(* ===== verification/DocFetch.v ===== *)
(** * The documentation fetcher (internal/docfetch/docfetch.go, exfil.go)

    The address filter of the dialer hook, the domain allowlist, the screen
    against exfiltration, and [Fetch] over an HTTP client that follows
    redirects.  [net/url] hands over parsed URLs ([URL], with the decoded query
    in the order its map is iterated in); what the network answers is the
    parameter [net]; HTML rendering is Markdown.v. *)

From S2P Require Import Prelude GoString GoConv Event Utf8 Markdown.

#[local] Open Scope Z_scope.

(** ** Addresses *)

(** A [net.IP]: 4 or 16 bytes. *)
Abbreviation IP := (list Z).

Definition v4InV6Prefix : list Z := [0; 0; 0; 0; 0; 0; 0; 0; 0; 0; 255; 255].

(** [ip.To4()] *)
Definition To4 (ip : IP) : option (Z * Z * Z * Z) :=
  match ip with
  | [a; b; c; d] => Some (a, b, c, d)
  | [_; _; _; _; _; _; _; _; _; _; _; _; a; b; c; d] => if bool_decide (take 12 ip = v4InV6Prefix) then Some (a, b, c, d) else None
  | _ => None
  end.

(** [ip.Equal] against a 16-byte address that is not a mapped one. *)
Definition equal16 (ip : IP) (x : list Z) : bool := bool_decide (ip = x).

Definition IPv6unspecified : IP := replicate 16 0.
Definition IPv6loopback : IP := replicate 15 0 ++ [1].

Definition IsUnspecified (ip : IP) : bool :=
  match To4 ip with Some q => bool_decide (q = (0, 0, 0, 0)) | None => equal16 ip IPv6unspecified end.

Definition IsLoopback (ip : IP) : bool :=
  match To4 ip with Some (a, _, _, _) => a =? 127 | None => equal16 ip IPv6loopback end.

(** The first two bytes of a 16-byte address. *)
Definition head16 (ip : IP) : option (Z * Z) :=
  if Nat.eqb (length ip) 16 then match ip with a :: b :: _ => Some (a, b) | _ => None end else None.

Definition IsPrivate (ip : IP) : bool :=
  match To4 ip with
  | Some (a, b, _, _) => (a =? 10) || ((a =? 172) && (Z.land b 240 =? 16)) || ((a =? 192) && (b =? 168))
  | None => match head16 ip with Some (a, _) => Z.land a 254 =? 252 | None => false end
  end.

Definition IsMulticast (ip : IP) : bool :=
  match To4 ip with
  | Some (a, _, _, _) => Z.land a 240 =? 224
  | None => match head16 ip with Some (a, _) => a =? 255 | None => false end
  end.

Definition IsInterfaceLocalMulticast (ip : IP) : bool :=
  match head16 ip with Some (a, b) => (a =? 255) && (Z.land b 15 =? 1) | None => false end.

Definition IsLinkLocalMulticast (ip : IP) : bool :=
  match To4 ip with
  | Some (a, b, c, _) => (a =? 224) && (b =? 0) && (c =? 0)
  | None => match head16 ip with Some (a, b) => (a =? 255) && (Z.land b 15 =? 2) | None => false end
  end.

Definition IsLinkLocalUnicast (ip : IP) : bool :=
  match To4 ip with
  | Some (a, b, _, _) => (a =? 169) && (b =? 254)
  | None => match head16 ip with Some (a, b) => (a =? 254) && (Z.land b 192 =? 128) | None => false end
  end.

(** [isNonPublicIP] *)
Definition isNonPublicIP (ip : IP) : bool :=
  if IsUnspecified ip || IsLinkLocalUnicast ip || IsLinkLocalMulticast ip || IsMulticast ip || IsInterfaceLocalMulticast ip
  then true
  else if IsPrivate ip then true
  else match To4 ip with
       | Some (a, b, _, _) => (a =? 100) && (Z.land b 192 =? 64)
       | None => false
       end.

(** ** The fetcher *)

Record Fetcher := mkFetcher { allowedDomains : list string; allowLoopback : bool }.

(** One entry of an allowlist, lower-cased and without wildcard or final dot. *)
Definition normalizeDomain (d : string) : string :=
  let d := ToLower (TrimSpace d) in
  let d := TrimPrefix d "*." in
  TrimSuffix d ".".

Definition normalizeDomains (l : list string) : list string :=
  filter (fun d => d <> ""%string) (normalizeDomain <$> l).

(** [newFetcher] and [New]. *)
Definition newFetcher (loopback : bool) (domains : list string) : Fetcher := mkFetcher (normalizeDomains domains) loopback.
Definition New (domains : list string) : Fetcher := newFetcher false domains.

Definition isBlockedIP (f : Fetcher) (ip : IP) : bool :=
  if IsLoopback ip then negb (allowLoopback f) else isNonPublicIP ip.

Definition hostAllowed (host : string) (allowed : list string) : bool :=
  existsb (fun d => let d := normalizeDomain d in
                    negb (String.eqb d "") && (String.eqb host d || HasSuffix host ("." +:+ d))) allowed.

Definition isHTTPScheme (scheme : string) : bool :=
  let s := ToLower scheme in String.eqb s "http" || String.eqb s "https".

• [TASK BRIEF] Out of the data above, set down the lines from the one with "252 | None => false end" to the one with "(** [newFetcher] and [New]. *)", both included, exactly as written and with no additions.

• [YOUR SOLUTION]
  | None => match head16 ip with Some (a, _) => Z.land a 254 =? 252 | None => false end
  end.

Definition IsMulticast (ip : IP) : bool :=
  match To4 ip with
  | Some (a, _, _, _) => Z.land a 240 =? 224
  | None => match head16 ip with Some (a, _) => a =? 255 | None => false end
  end.

Definition IsInterfaceLocalMulticast (ip : IP) : bool :=
  match head16 ip with Some (a, b) => (a =? 255) && (Z.land b 15 =? 1) | None => false end.

Definition IsLinkLocalMulticast (ip : IP) : bool :=
  match To4 ip with
  | Some (a, b, c, _) => (a =? 224) && (b =? 0) && (c =? 0)
  | None => match head16 ip with Some (a, b) => (a =? 255) && (Z.land b 15 =? 2) | None => false end
  end.

Definition IsLinkLocalUnicast (ip : IP) : bool :=
  match To4 ip with
  | Some (a, b, _, _) => (a =? 169) && (b =? 254)
  | None => match head16 ip with Some (a, b) => (a =? 254) && (Z.land b 192 =? 128) | None => false end
  end.

(** [isNonPublicIP] *)
Definition isNonPublicIP (ip : IP) : bool :=
  if IsUnspecified ip || IsLinkLocalUnicast ip || IsLinkLocalMulticast ip || IsMulticast ip || IsInterfaceLocalMulticast ip
  then true
  else if IsPrivate ip then true
  else match To4 ip with
       | Some (a, b, _, _) => (a =? 100) && (Z.land b 192 =? 64)
       | None => false
       end.

(** ** The fetcher *)

Record Fetcher := mkFetcher { allowedDomains : list string; allowLoopback : bool }.

(** One entry of an allowlist, lower-cased and without wildcard or final dot. *)
Definition normalizeDomain (d : string) : string :=
  let d := ToLower (TrimSpace d) in
  let d := TrimPrefix d "*." in
  TrimSuffix d ".".

Definition normalizeDomains (l : list string) : list string :=
  filter (fun d => d <> ""%string) (normalizeDomain <$> l).

(** [newFetcher] and [New]. *)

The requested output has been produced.